A la mañana siguiente, cuando ya estaba lo bastante sobrio para ver bien, me despertaron los ronquidos de mi hermano, tumbado en un simple jergón delante de su chimenea, despidiendo un fuerte hedor a absenta, con un ejemplar del Herald a mi alcance en la mesita que había al lado de la cama. Val, si quería, podía leerse el expediente legal de un abogado y luego enterrarlo vivo con sus argumentos, pero estaba más acostumbrado a ser él fuente de noticias que a reflexionar sobre ellas al leerlas. Así que sabía que el periódico era mío.

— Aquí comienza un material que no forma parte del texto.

(** A summary of one click: the board stays or the selected unit of the
    player on move went to an empty cell; and either no turn ended, or the
    turn ended with or without a winner on the new board. *)
Lemma click_summary (s : state) (mouse_pos : Z * Z) (s' : state) :
  reachable s → handle_click s mouse_pos = Some s' →
  (st_board s' = st_board s
   ∨ ∃ p, selected_unit s = Some p
          ∧ unit_moved (st_board s) (current_player s) p
              (clicked_cell mouse_pos) (st_board s'))
  ∧ ((current_player s' = current_player s ∧ winner s' = winner s
      ∧ game_over s' = game_over s)
     ∨ (game_over s = false
        ∧ _check_win_condition (st_board s') = Some None
        ∧ current_player s' = other_player (current_player s)
        ∧ winner s' = winner s ∧ game_over s' = false)
     ∨ (game_over s = false
        ∧ ∃ pl, _check_win_condition (st_board s') = Some (Some pl)
                ∧ current_player s' = current_player s
                ∧ winner s' = Some pl ∧ game_over s' = true)).
Proof.
  intros Hreach Hclick.
  pose proof (reachable_inv s Hreach) as (Hwf & _).
  assert (∀ s0, game_over s0 = false → current_player s0 = current_player s →
            winner s0 = winner s → _end_turn s0 = Some s' →
            game_over s = false →
            (current_player s' = current_player s ∧ winner s' = winner s
             ∧ game_over s' = game_over s)
            ∨ (game_over s = false
               ∧ _check_win_condition (st_board s') = Some None
               ∧ current_player s' = other_player (current_player s)
               ∧ winner s' = winner s ∧ game_over s' = false)
            ∨ (game_over s = false
               ∧ ∃ pl, _check_win_condition (st_board s') = Some (Some pl)
                       ∧ current_player s' = current_player s
                       ∧ winner s' = Some pl ∧ game_over s' = true)) as Hturn.
  { intros s0 Hover0 Hcur0 Hwin0 Hend Hover.
    apply end_turn_inversion in Hend
      as (Hb & _ & _ & [(pl & Hw & Hcur & Hgo & Hwin)|(Hw & Hcur & Hgo & Hwin)]);
      rewrite Hb.
    - right. right. split; [done|]. exists pl. split; [done|].
      split; [congruence|]. done.
    - right. left. split; [done|]. split; [done|]. split; [congruence|].
      split; congruence. }
  assert (∀ p b', selected_unit s = Some p →
            clicked_cell mouse_pos ∈ possible_moves s ∪ possible_jumps s →
            _perform_jump (st_board s) p.1 p.2
              (clicked_cell mouse_pos).1 (clicked_cell mouse_pos).2 = Some b' →
            unit_moved (st_board s) (current_player s) p
              (clicked_cell mouse_pos) b') as Hmoved.
  { intros p b' Hs Hin Hb'.
    destruct (reachable_target_facts s p _ Hreach Hs Hin)
      as (_ & Hvp & Hvt & Hne & He & Hown & _).
    done. }
  destruct (handle_click_cases s mouse_pos s' Hclick)
    as [[_ ->]|[(Hover & _ & _ & Hend)|[(_ & _ & ->)|(Hover & Hv & Hstep)]]].
  - split; [by left|by left].
  - split; [left; by apply end_turn_inversion in Hend as (? & _)|].
    by apply (Hturn s).
  - split; [by left|by left].
  - destruct (clicked_cell mouse_pos) as [row col] eqn:Hcell. simpl in Hstep.
    destruct Hstep as [s' Hs Hown Hsu | x Hs Hx Hnot | Hs
                      | p b' nj Hs Hne Hin Hb' Hnj Hmore
                      | p b' s' Hs Hne Hin Hb' Hnj Hend
                      | p b' s' Hs Hne Hnin Hin Hseq Hb' Hend
                      | p s' Hs Hne Hnin Hnin' Hseq Hown Hsu
                      | p x Hs Hne Hnin Hnin' Hseq Hx Hnot
                      | p x Hs Hne Hnin Hseq Hx].
    + apply select_unit_fields in Hsu as (? & ? & ? & ?).
      split; [by left|by left].
    + split; [by left|by left].
    + split; [by left|by left].
    + split; [|by left]. right. exists p. split; [done|].
      apply Hmoved; [done|set_solver|done].
    + split; [|by apply (Hturn (with_board s b'))].
      right. exists p. split; [done|].
      apply end_turn_inversion in Hend as (-> & _).
      apply Hmoved; [done|set_solver|done].
    + split; [|by apply (Hturn (with_board s b'))].
      right. exists p. split; [done|].
      apply end_turn_inversion in Hend as (-> & _).
      apply Hmoved; [done|set_solver|by rewrite <- perform_simple_move_eq].
    + apply select_unit_fields in Hsu as (? & ? & ? & ?).
      split; [by left|by left].
    + split; [by left|by left].
    + split; [by left|by left].
Qed.
Definition VIDEO_FILES : gmap string (gmap string string) :=
  list_to_map
    [ ("без", list_to_map
        [ ("Пицца", "BAACAgIAAxkBAAMDaR3tILxQxDadmZUPnNfLMYKDklYAAuKGAAK3mfBIUqHZvFT5t4k2BA");
          ("Наперстки", "BAACAgIAAxkBAAMHaR3tTeFefOgTqLVzPGWVfq0HqMYAAuWGAAK3mfBInbE1O9rwros2BA");
          ("Детали", "BAACAgIAAxkBAAMLaR3tr3EhNtwKcDD4G-MQ6CSg12wAAumGAAK3mfBIhZdSRIOeY9Y2BA");
          ("Шахматы", "BAACAgIAAxkBAAMPaR3t020V9VOwPFXHjjcMSLTB1C0AAuuGAAK3mfBIaIB8oId19Wc2BA") ]);
      ("с", list_to_map
        [ ("Пицца", "BAACAgIAAxkBAAMFaR3tP22-guoJN43uoEp3wNG8O7IAAuOGAAK3mfBIzJd2fp1Quv42BA");
          ("Наперстки", "BAACAgIAAxkBAAMJaR3tl8kAAYky84H0z-zVin07co-0AALohgACt5nwSPu4xsh4TUauNgQ");
          ("Детали", "BAACAgIAAxkBAAMNaR3twWb_7p9gokCji027ULfVxrsAAuqGAAK3mfBIbLKHzk9zTIU2BA");
          ("Шахматы", "BAACAgIAAxkBAAMRaR3t7KdwvysGkOElyJnc_lgQitQAAu2GAAK3mfBImFgME8KSjbs2BA") ]) ].

(** The keys of [SCENARIO_QUESTIONS]; the two statements of each pair are
    only ever printed. *)
Definition SCENARIO_QUESTIONS : list string :=
  ["Пицца"; "Наперстки"; "Детали"; "Шахматы"].

(** ** The database *)

(** A row of [participants].  [completed] is the 0/1 integer column; the
    code tests it for truth, that is for being non-zero. *)
Record participant := mkParticipant {
  tg_username : string;
  first_name : string;
  participant_name : option string;
  gender : option string;
  age : option Z;
  condition : option string;
  current_video_idx : Z;
  total_videos : Z;
  completed : Z;
  created_at : string
}.

Record video_row := mkVideo {
  v_condition : string;
  v_scenario : string;
  v_file_id : string
}.

Record answer := mkAnswer {
  a_scenario : string;
  a_file_id : string;
  description : option string;
  adv_behavior : option string;
  adv_choice : option string;
  scenario_rating : option Z
}.

Record DB := mkDB {
  users : gmap Z (string * string);
  participants : gmap Z participant;
  video_sequence : gmap (Z * Z) video_row;
  answers : gmap (Z * Z) answer
}.

Definition empty_db : DB := mkDB ∅ ∅ ∅ ∅.

(** Python's [x or EMPTY] on an optional string, EMPTY the empty string: an
    empty [x] is falsy and yields the empty string all the same. *)
Definition or_empty (o : option string) : string :=
  match o with Some s => s | None => "" end.

(** Python truth of an integer column. *)
Definition truthy (z : Z) : bool := negb (Z.eqb z 0).

Definition ensure_user (user_id : Z) (username first : string) (d : DB) : DB :=
  mkDB (<[user_id := (username, first)]> (users d))
       (participants d) (video_sequence d) (answers d).

Definition get_participant (d : DB) (user_id : Z) : option participant :=
  participants d !! user_id.

(** The [INSERT ... ON CONFLICT(user_id) DO UPDATE] of [create_participant]:
    a new row takes the column defaults ([current_video_idx] 0,
    [total_videos] 4, [completed] 0, [created_at] the clock), an old one
    only has its two Telegram names replaced. *)
Definition upsert_participant_row (now uname fname : string)
    (o : option participant) : participant :=
  match o with
  | None => mkParticipant uname fname None None None None 0 4 0 now
  | Some p =>
      mkParticipant uname fname (participant_name p) (gender p) (age p)
        (condition p) (current_video_idx p) (total_videos p) (completed p)
        (created_at p)
  end.

(** [UPDATE participants SET col = ?] of a column, run only when the
    argument is not [None]. *)
Definition set_if {A} (new : option A) (old : option A) : option A :=
  match new with Some v => Some v | None => old end.

Definition create_participant (now : string) (user_id : Z)
    (uname fname : option string)
    (pname : option string) (gen : option string) (ag : option Z)
    (cond : option string) (total : option Z) (d : DB) : DB :=
  let p := upsert_participant_row now (or_empty uname) (or_empty fname)
             (participants d !! user_id) in
  let p' :=
    mkParticipant (tg_username p) (first_name p)
      (set_if pname (participant_name p))
      (set_if gen (gender p))
      (set_if ag (age p))
      (set_if cond (condition p))
      (current_video_idx p)
      (match total with Some t => t | None => total_videos p end)
      (completed p) (created_at p) in
  mkDB (users d) (<[user_id := p']> (participants d))
       (video_sequence d) (answers d).

(** One [UPDATE participants SET ... WHERE user_id = ?] carrying whichever of
    the two columns was given; no row, no change. *)
Definition progress_row (idx : option Z) (compl : option bool)
    (p : participant) : participant :=
  mkParticipant (tg_username p) (first_name p) (participant_name p)
    (gender p) (age p) (condition p)
    (match idx with Some i => i | None => current_video_idx p end)
    (total_videos p)
    (match compl with
     | Some c => if c then 1 else 0
     | None => completed p
     end)
    (created_at p).

Definition update_participant_progress (user_id : Z) (idx : option Z)
    (compl : option bool) (d : DB) : DB :=
  mkDB (users d) (alter (progress_row idx compl) user_id (participants d))
       (video_sequence d) (answers d).
Lemma granted_Permutation dacl level principal :
  granted dacl level principal ≡ₚ dacl ++ level_entries principal level.
Proof.
  unfold granted.
  destruct (decide (level = MODIFY_PROTECTED)) as [->|];
    [|destruct (decide (level = FULL_DENY)) as [->|]].
  - rewrite AddAccessDeniedAceEx_Permutation, AddAccessAllowedAceEx_Permutation.
    by rewrite <- app_assoc.
  - by rewrite AddAccessDeniedAceEx_Permutation.
  - rewrite AddAccessAllowedAceEx_Permutation. by destruct level.
Qed.

Lemma entries_of_level_entries principal level :
  entries_of principal (level_entries principal level)
  = level_entries principal level.
Proof.
  unfold entries_of.
  destruct level; simpl; repeat (rewrite filter_cons_True by done); done.
Qed.

Lemma entries_of_granted dacl level principal :
  entries_of principal dacl = [] →
  entries_of principal (granted dacl level principal)
  ≡ₚ level_entries principal level.
Proof.
  intros Hnone. unfold entries_of in *.
  rewrite granted_Permutation, filter_app, Hnone. simpl.
  apply reflexive_eq, entries_of_level_entries.
Qed.

Lemma level_entries_length principal level :
  length (level_entries principal level)
  = if decide (level = MODIFY_PROTECTED) then 2%nat else 1%nat.
Proof. by destruct level. Qed.

(** ** [give_permission] on the directory alone *)

Section GivePermission.

Context (host : Host).

Lemma check_permissions_Return level :
  level ≠ DELETE → check_permissions (PyEnum level) = Return level.
Proof.
  intros Hlevel. unfold check_permissions. simpl.
  by rewrite bool_decide_eq_false_2.
Qed.

Lemma check_permissions_Raise permissions :
  (∀ level, permissions = PyEnum level → level = DELETE) →
  check_permissions permissions = Raise NotAValidPermission.
Proof.
  intros Hbad. destruct permissions as [| | |level]; try done.
  by rewrite (Hbad level).
Qed.
Lemma dose_response_at_midpoint_example :
  b64_exp PrimFloat.zero = PrimFloat.one /\ b64_exp PrimFloat.neg_zero = PrimFloat.one /\
  PrimFloat.is_finite 4 = true /\ PrimFloat.is_finite 0 = true /\
  dose_response_b64 b64_exp 0 0.1 0.7 4 0 = Some (0.1 + (0.7 - 0.1) / 2)%float.
Proof.
  split; [reflexivity|]. split; [reflexivity|]. split; [reflexivity|]. split; [reflexivity|].
  apply (proj1 (dose_response_at_midpoint b64_exp 0.1 0.7 4 0
                  eq_refl eq_refl eq_refl eq_refl)).
Defined.

(** X1.  With [slope] a zero and [c50 - x] finite the program returns
    [lower + (upper - lower) / 2] at every [x]: the curve is flat. *)
Theorem dose_response_flat_when_slope_zero
    (fexp : float -> float) (x lower upper slope c50 : float) :
  fexp PrimFloat.zero = PrimFloat.one -> fexp PrimFloat.neg_zero = PrimFloat.one ->
  PrimFloat.is_zero slope = true -> PrimFloat.is_finite (c50 - x) = true ->
  dose_response_b64 fexp x lower upper slope c50
  = Some (lower + (upper - lower) / 2)%float.
Proof.
  intros H0 Hn0 Hs Hfin.
  apply dose_response_b64_at_zero_exponent; [exact H0|exact Hn0|].
  apply mul_zero_l; [apply is_zero_cases, Hs|exact Hfin].
Qed.

Lemma dose_response_flat_when_slope_zero_example :
  b64_exp PrimFloat.zero = PrimFloat.one /\ b64_exp PrimFloat.neg_zero = PrimFloat.one /\
  PrimFloat.is_zero 0 = true /\ PrimFloat.is_finite (1.5 - 10) = true /\
  dose_response_b64 b64_exp 10 2.5 8 0 1.5 = Some (2.5 + (8 - 2.5) / 2)%float.
Proof.
  split; [reflexivity|]. split; [reflexivity|]. split; [reflexivity|]. split; [reflexivity|].
  apply (dose_response_flat_when_slope_zero b64_exp 10 2.5 8 0 1.5
           eq_refl eq_refl eq_refl eq_refl).
Defined.
Lemma schema_and_options_agree_witness :
  is_Some (property_of generate_image_tool "style") ∧
  ∃ m, "style" ∈ keys (build_options {[ "model" := VStr (model_id m) ]}).
Proof.
  destruct schema_and_options_agree as [Hcovers Hused].
  assert (Hstyle : is_Some (property_of generate_image_tool "style")).
  { apply (Hcovers (arguments Sample.dalle3_n5)).
    apply list_elem_of_In. vm_compute. tauto. }
  split; [exact Hstyle |].
  apply Hused; [exact Hstyle | discriminate | discriminate].
Defined.

Lemma startup_inversion_witness :
  startup (Some "test-api-key")
  = (key_format_warning ++ ["Image Generation MCP server running on stdio"],
     Serving "test-api-key") ∧
  startsWith "test-api-key" "sk-" = false.
Proof.
  assert (Hrun : startup (Some "test-api-key")
                 = (key_format_warning ++
                    ["Image Generation MCP server running on stdio"],
                    Serving "test-api-key")) by reflexivity.
  split; [exact Hrun |].
  destruct (startup_inversion (Some "test-api-key")
              (key_format_warning ++
               ["Image Generation MCP server running on stdio"]))
    as [_ Hserving].
  destruct (Hserving "test-api-key" Hrun) as (_ & _ & [(_ & Hlines) | (Hprefix & _)]).
  - discriminate.
  - exact Hprefix.
Defined.

Lemma request_ids_consecutive_witness :
  map IntegrationTest.id
    (IntegrationTest.create_in_turn
       [ ("initialize", VNull); ("tools/list", VUndefined);
         ("tools/call", VNull) ]
       IntegrationTest.initial_requestId).1
  = [1; 2; 3]%Z.
Proof.
  apply (IntegrationTestFacts.request_ids_consecutive
           [ ("initialize", VNull); ("tools/list", VUndefined);
             ("tools/call", VNull) ] 1);
    [reflexivity | vm_compute; discriminate].
Defined.

Lemma verify_expected_first_missing_witness :
  ∃ before missing after,
    IntegrationTest.expectedTools = before ++ missing :: after ∧
    (∀ t, t ∈ [generate_image_tool] → name t ≠ missing).
Proof.
  destruct (IntegrationTestFacts.verify_expected_first_missing
              IntegrationTest.expectedTools [generate_image_tool])
    as [_ Hfirst].
  destruct (Hfirst {| code := None;
                      message := "generate_image_gpt tool not found" |} eq_refl)
    as (before & missing & after & Hsplit & _ & Hmissing & _).
  exists before, missing, after. split; [exact Hsplit | exact Hmissing].
Defined.

Lemma test_tool_check_fails_on_server_witness :
  IntegrationTest.verify_expected IntegrationTest.expectedTools
    (IntegrationTest.tools_of (Some {| tools := [generate_image_tool] |}))
  = Some {| code := None; message := "generate_image_gpt tool not found" |}.
Proof.
  apply (IntegrationTestFacts.test_tool_check_fails_on_server
           Sample.empty_world Sample.empty_world).
  reflexivity.
Defined.
(** X4: what [stop] does to the device of a fresh connection depends on
    the scope of the store.  With a long-term store [stop] only stops the
    pump and gives up its reference: the config's store keeps the
    descriptor, the Session State and the teardown capability.  Without
    one, the short-term store dies with the reference: the device setup
    is torn down and the descriptor closed. *)
Theorem stop_after_fresh_start cfg opt tc server st1 po sd name q n tr :
  let prop := tun_prop cfg in
  let setup := new_setup_obj cfg in
  let tsconf :=
    mkSetupConfig (layer prop) (dev_name cfg) (txqueuelen cfg) true in
  let w0 := mkWorld cfg Client_ctor q n tr in
  let w1 := exec (tun_start E opt tc) w0 in
  let kept := mkTunPersist (enable_persistence (start_store w0))
                (retain_obj (start_store w0)) (tb (start_store w0))
                (Some (mkPersisted sd (set_iface_name st1 name)))
                (Some setup) in
  server_endpoint_addr tc = Ok server ->
  use_persisted_tun E (start_store w0) server prop opt = Ok false ->
  configure_builder E new_State server prop opt = (st1, Ok po) ->
  establish E setup po tsconf = Ok (sd, name) ->
  acquire E sd = Ok tt ->
  match cfg_tun_persist cfg with
  | Some _ =>
      emitted stop w1 = [pump_stop n; persist_release]
      /\ cfg_tun_persist (config (exec stop w1)) = Some kept
  | None =>
      emitted stop w1
      = [pump_stop n; persist_release; setup_destroyed setup; fd_closed sd]
      /\ config (exec stop w1) = cfg
  end.
Proof.
  intros prop setup tsconf w0 w1 kept Hsrv Hmiss Hcfg Hest Hacq.
  pose proof (tun_start_miss E w0 opt tc server st1 po sd name
                eq_refl Hsrv Hmiss Hcfg Hest Hacq) as Hrun.
  cbv zeta in Hrun. rewrite emitted_persist_reset in Hrun.
  subst w1.
  change (exec (tun_start E opt tc) w0) with (snd (tun_start E opt tc w0)).
  rewrite Hrun. cbn [snd]. clear Hrun.
  subst kept prop setup tsconf w0. unfold start_store in *.
  destruct cfg as [dn tq pr gen np fr sts fac [lt|]];
    cbn [cfg_tun_persist config client next_pump io_context trace];
    match goal with
    | |- context [mkWorld ?c (mkClient (Some ?p)
                                (Some (mkTun ?i ?m ?r ?s false ?d))
                                ?st ?su false) ?q ?n ?t] =>
        destruct (stop_connected c p i m r s d st su q n t) as [Hev Hconf]
    end; cbv zeta in Hev, Hconf; rewrite Hev, Hconf; done.
Qed.
End ScopeOfStore.

Section AfterStart.
Variable E : Env.

(** X5: after a [tun_start] that set up a new device, [tun_name] is the
    interface name the device setup reported, the address, gateway and
    MTU accessors read the Session State the property derivation wrote,
    and the pump is bound to the new descriptor with [n_parallel] reads
    handed out. *)
Theorem fresh_start_publishes_session (w : World) opt tc server st1 po sd name :
  let prop := tun_prop (config w) in
  let setup := new_setup_obj (config w) in
  let tsconf := mkSetupConfig (layer prop) (dev_name (config w))
                              (txqueuelen (config w)) true in
  let c' := client (exec (tun_start E opt tc) w) in
  impl (client w) = None ->
  server_endpoint_addr tc = Ok server ->
  use_persisted_tun E (start_store w) server prop opt = Ok false ->
  configure_builder E (state (client w)) server prop opt = (st1, Ok po) ->
  establish E setup po tsconf = Ok (sd, name) ->
  acquire E sd = Ok tt ->
  tun_name c' = name
  /\ iface_name (state c') = name
  /\ vpn_ip4 c' = (if IP.specified (vpn_ip4_addr st1)
                   then IP.to_string (vpn_ip4_addr st1) else ""%string)
  /\ vpn_ip6 c' = (if IP.specified (vpn_ip6_addr st1)
                   then IP.to_string (vpn_ip6_addr st1) else ""%string)
  /\ vpn_gw4 c' = (if IP.specified (vpn_ip4_gw st1)
                   then IP.to_string (vpn_ip4_gw st1) else ""%string)
  /\ vpn_gw6 c' = (if IP.specified (vpn_ip6_gw st1)
                   then IP.to_string (vpn_ip6_gw st1) else ""%string)
  /\ vpn_mtu c' = mtu st1
  /\ (exists t, impl c' = Some t /\ stream t = Some sd
                /\ tun_halt t = false
                /\ reads t = Z.to_nat (n_parallel (config w)))
  /\ tun_setup c' = Some setup
  /\ (from_option TunPersist_obj (-1)
        (current_store (exec (tun_start E opt tc) w)) = sd
      /\ from_option TunPersist_state new_State
           (current_store (exec (tun_start E opt tc) w))
         = set_iface_name st1 name).
Proof.
  intros prop setup tsconf c' Himpl Hsrv Hmiss Hcfg Hest Hacq.
  pose proof (tun_start_miss E w opt tc server st1 po sd name
                Himpl Hsrv Hmiss Hcfg Hest Hacq) as Hrun.
  cbv zeta in Hrun. subst c'. unfold exec. rewrite Hrun. clear Hrun.
  unfold tun_name, vpn_ip4, vpn_ip6, vpn_gw4, vpn_gw6, vpn_mtu,
    current_store. cbn.
  repeat split; try done; try (by eexists).
  all: by destruct (cfg_tun_persist (config w)).
Qed.

(** X6: the message of an exception thrown by the transport's address
    lookup, by the probe of the store, by the property derivation, by the
    device setup or by the store taking the descriptor is the detail of
    the [tun_error] call that ends [tun_start]. *)
Theorem failure_message_reaches_parent (w : World) opt tc e :
  impl (client w) = None ->
  let prop := tun_prop (config w) in
  let setup := new_setup_obj (config w) in
  let tsconf := mkSetupConfig (layer prop) (dev_name (config w))
                              (txqueuelen (config w)) true in
  let reported :=
    last (emitted (tun_start E opt tc) w)
    = Some (tun_error TUN_SETUP_FAILED e) in
  (server_endpoint_addr tc = Throw e -> reported)
  /\ (forall server,
         server_endpoint_addr tc = Ok server ->
         (use_persisted_tun E (start_store w) server prop opt = Throw e ->
          reported)
         /\ (forall st1,
                use_persisted_tun E (start_store w) server prop opt
                = Ok false ->
                (configure_builder E (state (client w)) server prop opt
                 = (st1, Throw e) -> reported)
                /\ (forall po,
                       configure_builder E (state (client w)) server prop opt
                       = (st1, Ok po) ->
                       (establish E setup po tsconf = Throw e -> reported)
                       /\ (forall sd name,
                              establish E setup po tsconf = Ok (sd, name) ->
                              acquire E sd = Throw e -> reported)))).
Proof.
  intros Himpl prop setup tsconf reported.
  assert (Hrep : outcome (tun_start_body E opt tc)
                   (exec tun_start_prologue w) = Throw e -> reported).
  { intros Hthrow. subst reported.
    destruct (tun_start_summary E w opt tc Himpl)
      as (rb & wb & w1 & ev1 & Hbody & Hrun & Htr & _ & _ & _ & Hrb).
    unfold outcome in Hthrow. rewrite Hbody in Hthrow. cbn in Hthrow.
    subst rb. destruct Hrb as (pre & closing & Hev & _).
    rewrite (emitted_app (tun_start E opt tc) w ev1)
      by (unfold exec; by rewrite Hrun).
    subst ev1. by rewrite last_app_cons, last_cons, last_snoc. }
  destruct (try_block_throws E w opt tc e Himpl) as (H1 & H2).
  split; [by intros H; apply Hrep, H1|].
  intros server Hsrv. destruct (H2 server Hsrv) as (H3 & H4).
  split; [by intros H; apply Hrep, H3|].
  intros st1 Hmiss. destruct (H4 st1 Hmiss) as (H5 & H6).
  split; [by intros H; apply Hrep, H5|].
  intros po Hcfg. destruct (H6 po Hcfg) as (H7 & H8).
  split; [by intros H; apply Hrep, H7|].
  intros sd name Hest Hacq. by apply Hrep, (H8 sd name).
Qed.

Y esto es lo que leí, después de respirar con tal sensación abrasadora que creí que mi cara había sido de nuevo presa de las llamas:

EXTRA NEW YORK HERALD.

TRES DE LA TARDE: TERRIBLE INCENDIO.

El mayor y más pavoroso incendio ocurrido en esta ciudad desde el gran desastre de diciembre de 1835 ha propagado la destrucción por toda la zona baja de la ciudad. Trescientos edificios, según los cálculos más precisos, han sido pasto de las llamas…

Me fallaba la vista, porque no quería seguir leyendo.

Según un cálculo estimado las pérdidas ascenderían a unos cinco o seis millones de dólares…

Bien, ése era un dato que yo ya conocía, casi por instinto, y que no se me había pasado por alto pese a mi lamentable estado físico. Una gran cantidad de dinero se había esfumado, literalmente, sobre el Hudson. Eso era evidente. Pero no eran los dólares ni los edificios los que atormentaban a mi inconsciente hermano, dibujando una arruga entre sus cejas aunque todavía estuviera borracho como una cuba. La única cualidad destacable que puede atribuírsele a Val es su método para calcular las pérdidas producidas por los incendios. Y ese código está grabado profundamente en sus entrañas, fijado y permanente. Por eso me atenazó un dolor más intenso que el que me producían mis propias heridas físicas, una sensación cruda y empática, cuando leí:

Se cree que se han perdido muchas vidas en la terrible explosión.

El número, gracias a Dios, fue de treinta a fin de cuentas, una cifra de víctimas baja, visto el tremendo caos desatado.

Pero no era lo bastante baja para Valentine. Ni para mí. Ni de lejos.